Roughly 400,000 years after the Big Bang, the universe cooled just enough to allow photons to escape from the primordial cosmological soup. Over the next 14 billion years, these ancient photons—the universe’s first light—continued traveling. This relic light is known as the Cosmic Microwave Background.
In a new study, scientists used observational data of this first light—collected from the South Pole Telescope located at the National Science Foundation’s Amundsen-Scott South Pole Station in Antarctica—to explore the theoretical underpinnings of the standard cosmological model that describes the history of the universe over the past 14 billion years. The study was conducted by UC Davis researchers and colleagues in the South Pole Telescope collaboration, which is led by the University of Chicago, and has been submitted to the journal Physical Review D.
The study, based on high-precision measurements of the cosmic microwave background and its polarized light, adds further support to the veracity of the standard cosmological model. It also makes a calculation of the Hubble constant—how fast the universe is expanding—with a new method, offering new insight on an ongoing scientific puzzle known as “the Hubble tension”.
“We have a largely coherent, detailed, and successful model describing these 14 billion years of evolution,” said Lloyd Knox, the Michael and Ester Vaida Endowed Chair in Cosmology and Astrophysics at UC Davis and one of the study’s co-authors. “But we don’t know what actually generated the initial departures from complete homogeneity that eventually led to all the structures in the universe including ourselves.”
“This result is especially exciting, because it represents the first competitive constraints on cosmology using only the polarization of the CMB, making it almost 100% independent of previous results that relied mostly on the total intensity,” said study co-author and University of Chicago research professor Tom Crawford.
A polarizing and winding journey across the universe
In the study, the researchers analyzed two years of polarized light data collected by the South Pole Telescope in 2019 and 2020. The study’s observations cover 1,500 square degrees of sky and the collected data enabled the researchers to create a large-scale map of the mass in the universe.
Most natural light is unpolarized, composed of a random collection of light waves, each oscillating (waving up and down) with no preferred direction. But when light is reflected it can become polarized—meaning the light oscillates in a preferred direction. This happens when sunlight reflects off water, or the ground, and is the reason polarized sunglasses can be so helpful for reducing glare. It also happened as the cosmic microwave background photons underwent their final scattering events in the primordial plasma as it began to disappear 14 billion years ago.
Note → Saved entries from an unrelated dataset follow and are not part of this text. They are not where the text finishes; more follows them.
(* ===== verification/Sql.v ===== *)
(** * SQL text of the metadata statements

    The helpers by which the Trino, Databricks and Snowflake adapters put names
    into SQL text ([identifier], [literal], [glob_to_like], the joining of
    qualified names), and a reading of SQL text as tokens against which they are
    proved: whatever a name contains, the statement that is sent has exactly the
    fixed tokens of the adapter and the name. *)
From S2P Require Import Prelude Text Config Chars Output ReplText.
From Stdlib Require Import Ascii.

Definition double_quote_char : ascii := ascii_of_N 34.
Definition single_quote_char : ascii := ascii_of_N 39.
Definition backtick_char : ascii := ascii_of_N 96.
Definition of_char (c : ascii) : string := String c EmptyString.

(** [format!("{q}{}{q}", value.replace(q, "{q}{q}"))]. *)
Definition doubled (q : ascii) (value : string) : string :=
  replace_char q (String q (of_char q)) value.
Definition delimited (q : ascii) (value : string) : string :=
  String q (doubled q value +:+ of_char q).

(** [identifier] of the Trino and Snowflake adapters. *)
Definition identifier (value : string) : string := delimited double_quote_char value.
(** [identifier] of the Databricks adapter. *)
Definition backtick_identifier (value : string) : string := delimited backtick_char value.
(** [literal] of the Trino adapter: the text between the quotes. *)
Definition literal (value : string) : string := doubled single_quote_char value.

(** [glob_to_like]. *)
Definition like_char (ch : string) : list string :=
  if String.eqb ch "*" then ["%"]
  else if String.eqb ch "?" then ["_"]
  else if one_of ["%"; "_"; "$"] ch then ["$"; ch]
  else [ch].
Definition glob_to_like (pattern : string) : string := unchars (chars pattern ≫= like_char).

(** [glob_matches] of the Databricks and Snowflake adapters: a trailing star is a
    prefix, nothing else a wildcard. *)
Definition prefix_glob_matches (pattern : option string) (value : string) : bool :=
  match pattern with
  | None => true
  | Some p => match strip_suffix "*" p with
              | Some prefix => starts_with prefix value
              | None => String.eqb p value
              end
  end.

(** ** Reading SQL *)

Inductive Token :=
| Raw (c : ascii)
| Ident (name : string)
| Str (text : string).

Definition tok (c : ascii) (text : string) : Token :=
  if Ascii.eqb c single_quote_char then Str text else Ident text.

(** [q] delimits identifiers; [mode] is the open delimiter with what it has
    enclosed so far; [None] for text that ends inside one. *)
Fixpoint lex (q : ascii) (mode : option (ascii * string)) (s : string) : option (list Token) :=
  match mode, s with
  | None, EmptyString => Some []
  | Some _, EmptyString => None
  | None, String a s =>
      if Ascii.eqb a q || Ascii.eqb a single_quote_char then lex q (Some (a, EmptyString)) s
      else cons (Raw a) <$> lex q None s
  | Some (c, acc), String a s =>
      if Ascii.eqb a c then
        match s with
        | String b s' =>
            if Ascii.eqb b c then lex q (Some (c, acc +:+ of_char c)) s'
            else cons (tok c acc) <$> lex q None s
        | EmptyString => cons (tok c acc) <$> lex q None s
        end
      else lex q (Some (c, acc +:+ of_char a)) s
  end.

Definition tokens (q : ascii) (s : string) : option (list Token) := lex q None s.

(** Text without quotes, as tokens. *)
Fixpoint raw (s : string) : list Token :=
  match s with EmptyString => [] | String c s => Raw c :: raw s end.

Definition unquoted_text (q : ascii) (s : string) : bool :=
  string_forallb (λ c, negb (Ascii.eqb c q || Ascii.eqb c single_quote_char)) s.

Lemma tokens_raw q s rest :
  unquoted_text q s = true → tokens q (s +:+ rest) = app (raw s) <$> tokens q rest.
Proof.
  unfold tokens. induction s as [|c s IH]; cbn [unquoted_text string_forallb String.append lex raw].
  { intros _. by destruct (lex q None rest). }
  intros [Hc Hs]%andb_true_iff. apply negb_true_iff in Hc. rewrite Hc, (IH Hs).
  by destruct (lex q None rest).
Qed.

(** The text after a name does not go on with another delimiter. *)
Definition closed (c : ascii) (rest : string) : bool :=
  match rest with String d _ => negb (Ascii.eqb d c) | EmptyString => true end.

Lemma lex_doubled q c v rest : ∀ acc,
  closed c rest = true →
  lex q (Some (c, acc)) (doubled c v +:+ String c rest)
  = cons (tok c (acc +:+ v)) <$> lex q None rest.
Proof.
  unfold doubled. induction v as [|a v IH]; intros acc Hr.
  - cbn [replace_char String.append lex]. rewrite Ascii.eqb_refl, string_app_nil_r.
    destruct rest as [|d rest]; [done|]. simpl in Hr. apply negb_true_iff in Hr. by rewrite Hr.
  - cbn [replace_char]. destruct (Ascii.eqb_spec a c) as [->|Hne].
    + cbn [of_char String.append lex]. rewrite !Ascii.eqb_refl, (IH _ Hr), string_app_assoc. done.
    + cbn [String.append lex]. apply Ascii.eqb_neq in Hne as ->.
      rewrite (IH _ Hr), string_app_assoc. done.
Qed.

(** A delimited name is one token, whatever is in it. *)
Lemma tokens_delimited q c v rest :
  c = q ∨ c = single_quote_char → closed c rest = true →
  tokens q (delimited c v +:+ rest) = cons (tok c v) <$> tokens q rest.
Proof.
  intros Hc Hr. unfold tokens, delimited. cbn [String.append lex].
  replace (Ascii.eqb c q || Ascii.eqb c single_quote_char) with true
    by (destruct Hc as [->| ->]; rewrite Ascii.eqb_refl; by rewrite ?orb_true_r).
  rewrite string_app_assoc. cbn [of_char String.append]. by rewrite lex_doubled.
Qed.

(** Names joined by dots. *)
Fixpoint dotted (q : ascii) (parts : list string) : list Token :=
  match parts with
  | [] => []
  | [p] => [tok q p]
  | p :: rest => tok q p :: Raw "."%char :: dotted q rest
  end.

Lemma tokens_dotted q parts rest :
  Ascii.eqb q "."%char = false → Ascii.eqb q single_quote_char = false →
  closed q rest = true →
  tokens q (join "." (delimited q <$> parts) +:+ rest) = app (dotted q parts) <$> tokens q rest.
Proof.
  intros Hd Hs Hr. induction parts as [|p [|p' parts] IH].
  - simpl. by destruct (tokens q rest).
  - cbn [fmap list_fmap join dotted]. rewrite tokens_delimited by auto.
    by destruct (tokens q rest).
  - change (join "." (delimited q <$> p :: p' :: parts))
      with (delimited q p +:+ "." +:+ join "." (delimited q <$> p' :: parts)).
    rewrite !string_app_assoc, tokens_delimited; [|by left|].
    2:{ cbn [String.append closed]. by rewrite Ascii.eqb_sym, Hd. }
    rewrite (tokens_raw q "."); [|].
    2:{ unfold unquoted_text. cbn [string_forallb]. by rewrite Ascii.eqb_sym, Hd. }
    rewrite IH. by destruct (tokens q rest).
Qed.

(** ** What the text of metadata statements means

    The pattern [glob_to_like] makes of a glob matches the same names under the
    rules of LIKE with the escape character the adapter declares. *)

(** [value LIKE pattern ESCAPE '$'], character by character. *)
Inductive like : list string → list string → Prop :=
| like_nil : like [] []
| like_percent p v1 v2 : like p v2 → like ("%" :: p) (v1 ++ v2)
| like_underscore p c v : like p v → like ("_" :: p) (c :: v)
| like_escaped p c v : c ∈ ["%"; "_"; "$"] → like p v → like ("$" :: c :: p) (c :: v)
| like_same p c v : c ∉ ["%"; "_"; "$"] → like p v → like (c :: p) (c :: v).

Lemma like_char_chars ch : is_char ch → Forall is_char (like_char ch).
Proof.
  intros Hc. unfold like_char. repeat case_match; repeat constructor; done.
Qed.

Lemma glob_to_like_chars pattern :
  at_boundary pattern = true → chars (glob_to_like pattern) = (chars pattern ≫= like_char).
Proof.
  intros Hp%chars_is_char. unfold glob_to_like. apply chars_unchars.
  induction Hp as [|ch l Hch _ IH]; csimpl; [constructor|].
  apply Forall_app. split; [by apply like_char_chars|done].
Qed.

(** The cases of [like_char]. *)
Lemma like_char_spec ch :
  (ch = "*" ∧ like_char ch = ["%"]) ∨ (ch = "?" ∧ like_char ch = ["_"]) ∨
  (ch ≠ "*" ∧ ch ≠ "?" ∧ ch ∈ ["%"; "_"; "$"] ∧ like_char ch = ["$"; ch]) ∨
  (ch ≠ "*" ∧ ch ≠ "?" ∧ ch ∉ ["%"; "_"; "$"] ∧ like_char ch = [ch]).
Proof.
  unfold like_char. destruct (String.eqb_spec ch "*"); [by left|].
  destruct (String.eqb_spec ch "?"); [by right; left|]. right. right.
  unfold one_of. simpl.
  destruct (String.eqb_spec ch "%"), (String.eqb_spec ch "_"), (String.eqb_spec ch "$"); simpl;
    (left; by repeat split; set_solver) || (right; repeat split; set_solver).
Qed.

Lemma like_of_glob p v : glob p v → like (p ≫= like_char) v.
Proof.
  induction 1 as [|p v1 v2 _ IH|p c v _ IH|p c v Hc _ IH]; csimpl.
  - constructor.
  - by constructor.
  - by constructor.
  - destruct (like_char_spec c) as [[-> _]|[[-> ->]|[(_ & _ & Hin & ->)|(_ & _ & Hin & ->)]]];
      csimpl; [done|by constructor..].
Qed.

Lemma special_percent : "%" ∈ ["%"; "_"; "$"].
Proof. by constructor. Qed.
Lemma special_underscore : "_" ∈ ["%"; "_"; "$"].
Proof. by repeat constructor. Qed.
Lemma special_dollar : "$" ∈ ["%"; "_"; "$"].
Proof. by repeat constructor. Qed.

Lemma glob_of_like p : ∀ v, like (p ≫= like_char) v → glob p v.
Proof.
  pose proof special_percent. pose proof special_underscore. pose proof special_dollar.
  induction p as [|c p IH]; csimpl; intros v Hl; [inversion Hl; constructor|].
  destruct (like_char_spec c) as [[-> E]|[[-> E]|[(H2 & H3 & Hin & E)|(H2 & H3 & Hin & E)]]];
    rewrite E in Hl; simpl in Hl; inversion Hl; subst; try contradiction;
    try (constructor; by auto).
Qed.

(** C33: Trino lists what the pattern describes.  The LIKE pattern the adapter sends
    for a glob, with the escape character it declares, matches exactly the names
    the glob describes: wildcards keep their meaning and every other character,
    LIKE's own wildcards included, matches itself. *)
Theorem like_pattern_means_the_glob pattern name :
  at_boundary pattern = true →
  like (chars (glob_to_like pattern)) (chars name) ↔ glob (chars pattern) (chars name).
Proof.
  intros Hp. rewrite (glob_to_like_chars _ Hp).
  split; [apply glob_of_like|apply like_of_glob].
Qed.

Lemma like_pattern_witness :
  at_boundary "a_*" = true ∧
  (like (chars (glob_to_like "a_*")) (chars "a_table") ↔ glob (chars "a_*") (chars "a_table")).
Proof. split; [done|]. by apply like_pattern_means_the_glob. Defined.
“The light from the cosmic microwave background is partially polarized,” Knox said. “We’re measuring at each location in our sky map the degree to which it’s polarized and the orientation of the polarization.”
After that last scattering, the slightly polarized light streamed across open space. Gravitational forces distort the paths of these light rays. Light from different regions is also distorted differently, resulting in a warped image—an effect called gravitational lensing.